╭─ Input for this task

(** ** Theory: queries *)

Lemma label_text_mid pre l post p n :
  Forall (fun b => 0 < b < 256) l -> p = Z.of_nat (length pre) -> n = Z.of_nat (length l) ->
  label_text (pre ++ l ++ post) p n = Some l.
Proof.
  intros Hl -> ->. unfold label_text. rewrite !Nat2Z.id, slice_mid. rewrite upto_nul_id by done.
  by rewrite Z.ltb_irrefl.
Qed.

Lemma length_dotted ls : length (dotted ls) = length (wire ls).
Proof.
  induction ls as [|l ls IH]; [done|]. change (dotted (l :: ls)) with ((l ++ [dot]) ++ dotted ls).
  rewrite wire_cons. cbn [length]. rewrite !length_app, IH. cbn [length]. lia.
Qed.

(** The name of a well-formed question is read up to its class. *)
Lemma request_name_run ty cl post size buf : forall ls fuel pre nm,
  buf = pre ++ wire ls ++ 0 :: be_bytes16 ty ++ be_bytes16 cl ++ post ->
  Forall label_ok ls -> (length ls < fuel)%nat -> 0 <= cl < 65536 -> cl = DnsFixup.DNS_CLASS_IN \/ cl = DNS_CLASS_ANY ->
  Z.of_nat (length nm + length (wire ls)) < size -> Z.of_nat (length buf) < 2 ^ 64 ->
  forall extra, 0 <= extra <= Z.of_nat (length post) ->
  request_name fuel buf (Z.of_nat (length pre)) (Z.of_nat (length (wire ls)) + 5 + extra) (Z.of_nat (length nm)) nm size =
    Some (inr (nm ++ dotted ls, Z.of_nat (length pre + length (wire ls)) + 5, extra)).
Proof.
  induction ls as [|l ls IH]; intros fuel pre nm Hbuf Hok Hf Hcl Hc Hsz H64 extra Hx;
    (destruct fuel as [|fuel]; [cbn in Hf; lia|]); cbn [request_name].
  - cbn [wire map concat app length] in *. rewrite (proj2 (Z.eqb_neq _ _)) by lia.
    rewrite Hbuf, rd_mid. cbn [mbind option_bind]. change (0 =? 0) with true. cbv iota.
    rewrite (proj2 (Z.ltb_ge _ _)) by (unfold DNS_QTYPE_QCLASS_SIZE; lia).
    assert (Ec : rd16 (pre ++ 0 :: be_bytes16 ty ++ be_bytes16 cl ++ post) (Z.of_nat (length pre) + 3) = Some cl).
    { replace (pre ++ 0 :: be_bytes16 ty ++ be_bytes16 cl ++ post) with ((pre ++ 0 :: be_bytes16 ty) ++ be_bytes16 cl ++ post)
        by (by rewrite <- app_assoc). apply rd16_at; [done|]. rewrite length_app. cbn [length].
      change (length (be_bytes16 _)) with 2%nat. lia. }
    rewrite Ec. cbn [mbind option_bind].
    assert (Ecl : negb (cl =? DnsFixup.DNS_CLASS_IN) && negb (cl =? DNS_CLASS_ANY) = false) by (destruct Hc as [-> | ->]; done).
    rewrite Ecl. rewrite u64_small; [|rewrite Hbuf, !length_app in H64; cbn [length] in H64; rewrite !length_app in H64; lia].
    rewrite app_nil_r, Nat.add_0_r. do 3 f_equal. lia.
  - apply Forall_cons_1 in Hok as [[Hl Hb] Hok]. rewrite wire_cons in *. cbn [length] in *. rewrite length_app in *.
    set (n := length l) in *. rewrite (proj2 (Z.eqb_neq _ _)) by lia. cbn [app] in Hbuf.
    rewrite Hbuf at 1. rewrite rd_mid. cbn [mbind option_bind]. rewrite (proj2 (Z.eqb_neq _ _)) by lia.
    rewrite (proj2 (Z.ltb_ge _ _)) by lia.
    assert (Eb : buf = (pre ++ [Z.of_nat n]) ++ l ++ wire ls ++ 0 :: be_bytes16 ty ++ be_bytes16 cl ++ post).
    { rewrite Hbuf, <- !app_assoc. done. }
    rewrite Eb at 1. rewrite (label_text_mid (pre ++ [Z.of_nat n]) l) by (try done; rewrite length_app; cbn [length]; lia).
    cbn [mbind option_bind]. rewrite (proj2 (Z.leb_gt _ _)) by (rewrite !length_app; cbn [length]; lia).
    replace (u64 (Z.of_nat (S (n + length (wire ls))) + 5 + extra - (Z.of_nat n + 1)))
      with (Z.of_nat (length (wire ls)) + 5 + extra).
    2:{ rewrite u64_small; [lia|]. rewrite Eb, !length_app in H64. cbn [length] in H64.
        rewrite !length_app in H64. change (length (be_bytes16 ty)) with 2%nat in H64. change (length (be_bytes16 cl)) with 2%nat in H64. lia. }
    replace (Z.of_nat (length pre) + Z.of_nat n + 1) with (Z.of_nat (length ((pre ++ [Z.of_nat n]) ++ l)))
      by (rewrite !length_app; cbn [length]; lia).
    replace (Z.of_nat (length nm) + Z.of_nat n + 1) with (Z.of_nat (length (nm ++ l ++ [dot])))
      by (rewrite !length_app; cbn [length]; lia).
    rewrite (IH fuel ((pre ++ [Z.of_nat n]) ++ l) (nm ++ l ++ [dot])); try done; try lia.
    + change (dotted (l :: ls)) with ((l ++ [dot]) ++ dotted ls). rewrite <- (app_assoc nm).
      replace (Z.of_nat (length ((pre ++ [Z.of_nat n]) ++ l) + length (wire ls)) + 5)
        with (Z.of_nat (length pre + S (n + length (wire ls))) + 5); [done|].
      rewrite !length_app. cbn [length]. lia.
    + rewrite Eb. by rewrite <- !app_assoc.
    + rewrite !length_app. cbn [length]. lia.
Qed.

╰─

* _Exercise goal_
All the data above should be restated in full, exactly.

* _Problem solution_
(** ** Theory: queries *)

Lemma label_text_mid pre l post p n :
  Forall (fun b => 0 < b < 256) l -> p = Z.of_nat (length pre) -> n = Z.of_nat (length l) ->
  label_text (pre ++ l ++ post) p n = Some l.
Proof.
  intros Hl -> ->. unfold label_text. rewrite !Nat2Z.id, slice_mid. rewrite upto_nul_id by done.
  by rewrite Z.ltb_irrefl.
Qed.

Lemma length_dotted ls : length (dotted ls) = length (wire ls).
Proof.
  induction ls as [|l ls IH]; [done|]. change (dotted (l :: ls)) with ((l ++ [dot]) ++ dotted ls).
  rewrite wire_cons. cbn [length]. rewrite !length_app, IH. cbn [length]. lia.
Qed.

(** The name of a well-formed question is read up to its class. *)
Lemma request_name_run ty cl post size buf : forall ls fuel pre nm,
  buf = pre ++ wire ls ++ 0 :: be_bytes16 ty ++ be_bytes16 cl ++ post ->
  Forall label_ok ls -> (length ls < fuel)%nat -> 0 <= cl < 65536 -> cl = DnsFixup.DNS_CLASS_IN \/ cl = DNS_CLASS_ANY ->
  Z.of_nat (length nm + length (wire ls)) < size -> Z.of_nat (length buf) < 2 ^ 64 ->
  forall extra, 0 <= extra <= Z.of_nat (length post) ->
  request_name fuel buf (Z.of_nat (length pre)) (Z.of_nat (length (wire ls)) + 5 + extra) (Z.of_nat (length nm)) nm size =
    Some (inr (nm ++ dotted ls, Z.of_nat (length pre + length (wire ls)) + 5, extra)).
Proof.
  induction ls as [|l ls IH]; intros fuel pre nm Hbuf Hok Hf Hcl Hc Hsz H64 extra Hx;
    (destruct fuel as [|fuel]; [cbn in Hf; lia|]); cbn [request_name].
  - cbn [wire map concat app length] in *. rewrite (proj2 (Z.eqb_neq _ _)) by lia.
    rewrite Hbuf, rd_mid. cbn [mbind option_bind]. change (0 =? 0) with true. cbv iota.
    rewrite (proj2 (Z.ltb_ge _ _)) by (unfold DNS_QTYPE_QCLASS_SIZE; lia).
    assert (Ec : rd16 (pre ++ 0 :: be_bytes16 ty ++ be_bytes16 cl ++ post) (Z.of_nat (length pre) + 3) = Some cl).
    { replace (pre ++ 0 :: be_bytes16 ty ++ be_bytes16 cl ++ post) with ((pre ++ 0 :: be_bytes16 ty) ++ be_bytes16 cl ++ post)
        by (by rewrite <- app_assoc). apply rd16_at; [done|]. rewrite length_app. cbn [length].
      change (length (be_bytes16 _)) with 2%nat. lia. }
    rewrite Ec. cbn [mbind option_bind].
    assert (Ecl : negb (cl =? DnsFixup.DNS_CLASS_IN) && negb (cl =? DNS_CLASS_ANY) = false) by (destruct Hc as [-> | ->]; done).
    rewrite Ecl. rewrite u64_small; [|rewrite Hbuf, !length_app in H64; cbn [length] in H64; rewrite !length_app in H64; lia].
    rewrite app_nil_r, Nat.add_0_r. do 3 f_equal. lia.
  - apply Forall_cons_1 in Hok as [[Hl Hb] Hok]. rewrite wire_cons in *. cbn [length] in *. rewrite length_app in *.
    set (n := length l) in *. rewrite (proj2 (Z.eqb_neq _ _)) by lia. cbn [app] in Hbuf.
    rewrite Hbuf at 1. rewrite rd_mid. cbn [mbind option_bind]. rewrite (proj2 (Z.eqb_neq _ _)) by lia.
    rewrite (proj2 (Z.ltb_ge _ _)) by lia.
    assert (Eb : buf = (pre ++ [Z.of_nat n]) ++ l ++ wire ls ++ 0 :: be_bytes16 ty ++ be_bytes16 cl ++ post).
    { rewrite Hbuf, <- !app_assoc. done. }
    rewrite Eb at 1. rewrite (label_text_mid (pre ++ [Z.of_nat n]) l) by (try done; rewrite length_app; cbn [length]; lia).
    cbn [mbind option_bind]. rewrite (proj2 (Z.leb_gt _ _)) by (rewrite !length_app; cbn [length]; lia).
    replace (u64 (Z.of_nat (S (n + length (wire ls))) + 5 + extra - (Z.of_nat n + 1)))
      with (Z.of_nat (length (wire ls)) + 5 + extra).
    2:{ rewrite u64_small; [lia|]. rewrite Eb, !length_app in H64. cbn [length] in H64.
        rewrite !length_app in H64. change (length (be_bytes16 ty)) with 2%nat in H64. change (length (be_bytes16 cl)) with 2%nat in H64. lia. }
    replace (Z.of_nat (length pre) + Z.of_nat n + 1) with (Z.of_nat (length ((pre ++ [Z.of_nat n]) ++ l)))
      by (rewrite !length_app; cbn [length]; lia).
    replace (Z.of_nat (length nm) + Z.of_nat n + 1) with (Z.of_nat (length (nm ++ l ++ [dot])))
      by (rewrite !length_app; cbn [length]; lia).
    rewrite (IH fuel ((pre ++ [Z.of_nat n]) ++ l) (nm ++ l ++ [dot])); try done; try lia.
    + change (dotted (l :: ls)) with ((l ++ [dot]) ++ dotted ls). rewrite <- (app_assoc nm).
      replace (Z.of_nat (length ((pre ++ [Z.of_nat n]) ++ l) + length (wire ls)) + 5)
        with (Z.of_nat (length pre + S (n + length (wire ls))) + 5); [done|].
      rewrite !length_app. cbn [length]. lia.
    + rewrite Eb. by rewrite <- !app_assoc.
    + rewrite !length_app. cbn [length]. lia.
Qed.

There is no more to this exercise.